A September 2025 report from the Group of Human Rights Experts on Nicaragua (GHREN) identified eight transnational human rights violations committed by the Nicaraguan regime in its attempt to eliminate all forms of opposition.
Control of Nicaragua’s de facto police state rests with the National Police, which has ceased to be a security force and become the regime’s principal repressive armed wing. The institution has concentrated unprecedented power, ensuring total loyalty to the presidential couple.
The growth of the police force has been exponential. Between 2019 and 2021, as the de facto police state consolidated its power, it grew by more than 27% (with 4,000 new officers) and continued to grow.
In just six weeks of early 2025, the dictatorship quintupled the size of its police force, swearing in more than 76,800 hooded men into the “army of Rosario Murillo.” These are not regular members of the police but are dubbed “volunteer police,” bringing to mind the paramilitary groups that suppressed the 2018 protests. This brought the number of police effectives from 20,474 in 2024 to 105,285 in 2025, the highest number in the country’s history.
In February 2025, upon being ratified for a new term as police chief, First Commissioner Francisco Díaz, a relative by marriage of Ortega and Murillo, swore “loyalty and obedience” to the presidential couple, in a clear message that the institution is completely subordinate to political power.
The dictatorship has conferred powers on the police that go beyond public security, turning it into a judicial and economic arm.
In August 2025, the dictatorship expanded to a dual police command, appointing police commissioner Juan Victoriano Ruiz Urvina as “co-chief” of police. Ruiz was previously in charge of the feared Managua main jail, known as El Chipote.

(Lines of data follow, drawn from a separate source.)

(* ===== verification/Google.v ===== *)
(** * The client of Google sign-in ([auth/google.rs], [GoogleOidcClient::new])

    The client is made from two variables of the environment and from the provider's metadata,
    which the OpenID Connect library fetches through the HTTP client it is handed.  Both libraries
    are classes; the function handed over is translated.  What makes a started service able to
    verify Google's tokens, and what a login answers when it is not, follow. *)

From stdpp Require Import gmap strings list.
From Stdlib Require Import ZArith Lia.
From S2P Require Import Prelude RateLimit Email Auth AuthProps.

Open Scope Z_scope.

(** [openidconnect::HttpClientError]: an error of reqwest, or another with its text. *)
Inductive HttpClientError := ReqwestError (e : string) | OtherError (e : string).

(** [openidconnect::HttpResponse]. *)
Record OidcResponse := mkOidcResponse {
  or_status : Z; or_headers : list (string * string); or_body : list Z }.

(** What is used of reqwest and of openidconnect: a client that follows redirects or not, the
    conversion and execution of a request, the parts of a response; the parsing of an issuer's
    URL, the discovery of its metadata through a function that performs requests, and the client
    made of the metadata with an id and a secret. *)
Class OidcLib `{!AuthLib} : Type := {
  OidcHttp : Type;
  http_builder_build : bool -> result OidcHttp string;
  OidcRequest : Type;
  RqRequest : Type;
  RqResponse : Type;
  try_into_request : OidcRequest -> result RqRequest string;
  execute : OidcHttp -> RqRequest -> result RqResponse string;
  resp_status : RqResponse -> Z;
  resp_headers : RqResponse -> list (string * string);
  resp_bytes : RqResponse -> result (list Z) string;
  IssuerUrl : Type;
  issuer_url_new : string -> result IssuerUrl string;
  ProviderMetadata : Type;
  discover_async : IssuerUrl -> (OidcRequest -> result OidcResponse HttpClientError) ->
                   result ProviderMetadata string;
  from_provider_metadata : ProviderMetadata -> string -> option string -> GoogleOidcClient;
}.

Section Google.
Context `{LIB : !AuthLib, STR : !RustStr, OL : !OidcLib}.
Context (env : string -> option string).

(** The function that performs the requests of the discovery. *)
Definition perform_request (http_client : OidcHttp) (req : OidcRequest) :
    result OidcResponse HttpClientError :=
  match try_into_request req with
  | Err e => Err (OtherError ("Reqwest error: " +:+ e))
  | Ok req =>
      match execute http_client req with
      | Err e => Err (ReqwestError e)
      | Ok resp =>
          match resp_bytes resp with
          | Err e => Err (ReqwestError e)
          | Ok body => Ok (mkOidcResponse (resp_status resp) (resp_headers resp) body)
          end
      end
  end.

(** [GoogleOidcClient::new]. *)
Definition google_new : result GoogleOidcClient string :=
  required env "GOOGLE_CLIENT_ID" (fun client_id =>
  required env "GOOGLE_CLIENT_SECRET" (fun client_secret =>
    match http_builder_build false with
    | Err e => Err e
    | Ok http_client =>
        match issuer_url_new "https://accounts.google.com" with
        | Err e => Err e
        | Ok issuer =>
            match discover_async issuer (perform_request http_client) with
            | Err e => Err e
            | Ok metadata =>
                Ok (from_provider_metadata metadata client_id (Some client_secret))
            end
        end
    end)).

(** Without both variables there is no client, whatever the network does. *)
Lemma google_new_configured client :
  google_new = Ok client ->
  is_Some (env "GOOGLE_CLIENT_ID") /\ is_Some (env "GOOGLE_CLIENT_SECRET").
Proof. unfold google_new, required. by repeat case_match. Qed.

(** A service started without them refuses every sign-in with Google, and remembers nothing of
    it: [login] answers that it is not configured. *)
Lemma unconfigured_google_login s token handle now mi :
  auth_new env (ok_of google_new) = Ret s ->
  env "GOOGLE_CLIENT_ID" = None \/ env "GOOGLE_CLIENT_SECRET" = None ->
  login (Some (MGoogle token handle)) now mi s =
    Ret (Err (mkStatus CodeInternal "Google OIDC not configured"), s).
Proof.
  intros Hs Hn. assert (google_client s = None) as Hc.
  { unfold auth_new in Hs. apply bind_Ret_inv in Hs as ([] & _ & Hs). exec_inv. cbn.
    destruct google_new as [client|] eqn:E; [|done].
    apply google_new_configured in E as [[? E1] [? E2]]. destruct Hn; congruence. }
  unfold login, login_google, mbind, M_bind, gets. cbn. rewrite Hc. done.
Qed.
End Google.
(** The phase after an access, if the access is allowed. *)
Definition next (f : phase) (a : access) : reply a -> option phase :=
  match a with
  | OtpGetMut id => fun b =>
      match f with
      | Idle => Some (match b with Some r => Holding id r false | None => Idle end)
      | _ => None
      end
  | OtpInsert _ _ | OtpGet _ => fun _ => match f with Idle => Some Idle | _ => None end
  | OtpStore id r => fun _ =>
      match f with
      | Holding id' r' false =>
          if bool_decide (id = id' /\ r = bump r')
          then Some (Holding id r (3 <=? otp_attempts r)) else None
      | _ => None
      end
  | OtpDrop id => fun _ =>
      match f with
      | Holding id' _ c =>
          if bool_decide (id = id') then Some (if c then Closing id else Idle) else None
      | _ => None
      end
  | OtpRemove id => fun _ =>
      match f with
      | Idle => Some Idle
      | Closing id' => if bool_decide (id = id') then Some Idle else None
      | _ => None
      end
  | SessionInsert _ _ => fun _ =>
      match f with
      | Idle => Some Idle
      | Holding id r false => Some (Holding id r true)
      | _ => None
      end
  | RegistryInsert _ => fun _ =>
      match f with Idle => Some Idle | Holding id r false => Some f | _ => None end
  | _ => fun _ => match f with Idle => Some Idle | _ => None end
  end.

(** [p] follows the automaton from [f] within [n] accesses, all of them in [P], and when it comes
    to a result ends in [Q]. *)
Fixpoint obeys {A} (P : access -> Prop) (n : nat) (f : phase) (p : task A) (Q : phase -> Prop)
    {struct p} : Prop :=
  match p with
  | Done (Ok _) => Q f
  | Done (Err _) | Crash => quiet f
  | Access a k =>
      P a /\
      match n with
      | O => False
      | S n => forall b, match next f a b with
                         | Some f' => obeys P n f' (k b) Q
                         | None => False
                         end
      end
  end.

Lemma obeys_weaken {A} P (p : task A) m n f (Q Q' : phase -> Prop) :
  obeys P m f p Q' -> (m <= n)%nat -> (forall f', Q' f' -> Q f') -> obeys P n f p Q.
Proof.
  revert m n f. induction p as [[a|e] | | a h IH]; intros m n f Hp Hle Hq; cbn in *;
    [by apply Hq | done..|].
  destruct Hp as [Ha Hp]. split; [done|]. destruct m, n; [done..| lia |].
  intros b. specialize (Hp b). destruct (next f a b); [|done]. eapply IH; [done | lia | done].
Qed.

Lemma obeys_bind {A B} P (p : task A) (k : A -> task B) m n f (Q Q' : phase -> Prop) :
  obeys P m f p Q' -> (forall f' a, Q' f' -> obeys P n f' (k a) Q) ->
  obeys P (m + n) f (p ≫= k) Q.
Proof.
  revert m f. induction p as [[a|e] | | a h IH]; intros m f Hp Hk; [|done..|].
  - eapply obeys_weaken; [by apply Hk | lia | done].
  - destruct Hp as [Ha Hp]. split; [done|]. destruct m; [done|].
    intros b. specialize (Hp b). destruct (next f a b) as [f'|]; [|done]. by apply IH.
Qed.

(** Steps that touch no map, and a single access. *)
Lemma obeys_lift {A B} P n (m : exec A) (k : A -> task B) f Q :
  quiet f -> (forall a, obeys P n f (k a) Q) -> obeys P n f (task_lift m ≫= k) Q.
Proof. intros Hf Hk. destruct m; [apply Hk | done..]. Qed.

Lemma obeys_ok_or {A B} P n (o : option A) e (k : A -> task B) f Q :
  quiet f -> (forall a, obeys P n f (k a) Q) -> obeys P n f (task_ok_or o e ≫= k) Q.
Proof. intros Hf Hk. destruct o; [apply Hk | done]. Qed.

Lemma obeys_or_throw {A E B} P n (r : result A E) g (k : A -> task B) f Q :
  quiet f -> (forall a, obeys P n f (k a) Q) -> obeys P n f (task_or_throw r g ≫= k) Q.
Proof. intros Hf Hk. destruct r; [apply Hk | done]. Qed.

Lemma obeys_call {B} (P : access -> Prop) n (a : access) (k : reply a -> task B) f Q :
  P a -> (forall b, match next f a b with Some f' => obeys P n f' (k b) Q | None => False end) ->
  obeys P (S n) f (call a ≫= k) Q.
Proof. done. Qed.

(** The keys a request may insert: the identifiers it draws, and the session of the bypass. *)
Definition draws (c : auth_call) (a : access) : Prop :=
  match a with
  | OtpInsert id _ => call_creates c = Some id
  | SessionInsert jti _ => call_mints c = Some jti \/ jti = "admin"
  | _ => True
  end.

(** Follows a handler from access to access. *)
Ltac follow :=
  repeat first
    [ progress intros
    | progress cbn beta
    | apply obeys_lift; [done|]
    | apply obeys_ok_or; [done|]
    | apply obeys_or_throw; [done|]
    | match goal with
      | |- obeys _ _ _ (call ?a ≫= _) _ => apply (obeys_call _ _ a); [try done | cbn [next]]
      | |- obeys _ _ _ (call _) _ => split; [try done | cbn [next]]
      | |- obeys _ _ _ (Access _ _) _ => split; [try done | cbn [next]]
      end
    | rewrite bool_decide_eq_true_2 by done
    | case_match ];
  try done.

On the streets, the Police are the ones responsible for carrying out the repressive actions that disrupt Nicaraguans’ daily life. It’s the agent of arbitrary arrests and forced disappearances, playing a key role in the persecution of the Church, by harassing priests, bishops and the faithful. The agency has been accused both nationally and internationally as being the chief arm of the repression, assuming a role as central pillar of the regime’s totalitarian control and de facto Police State.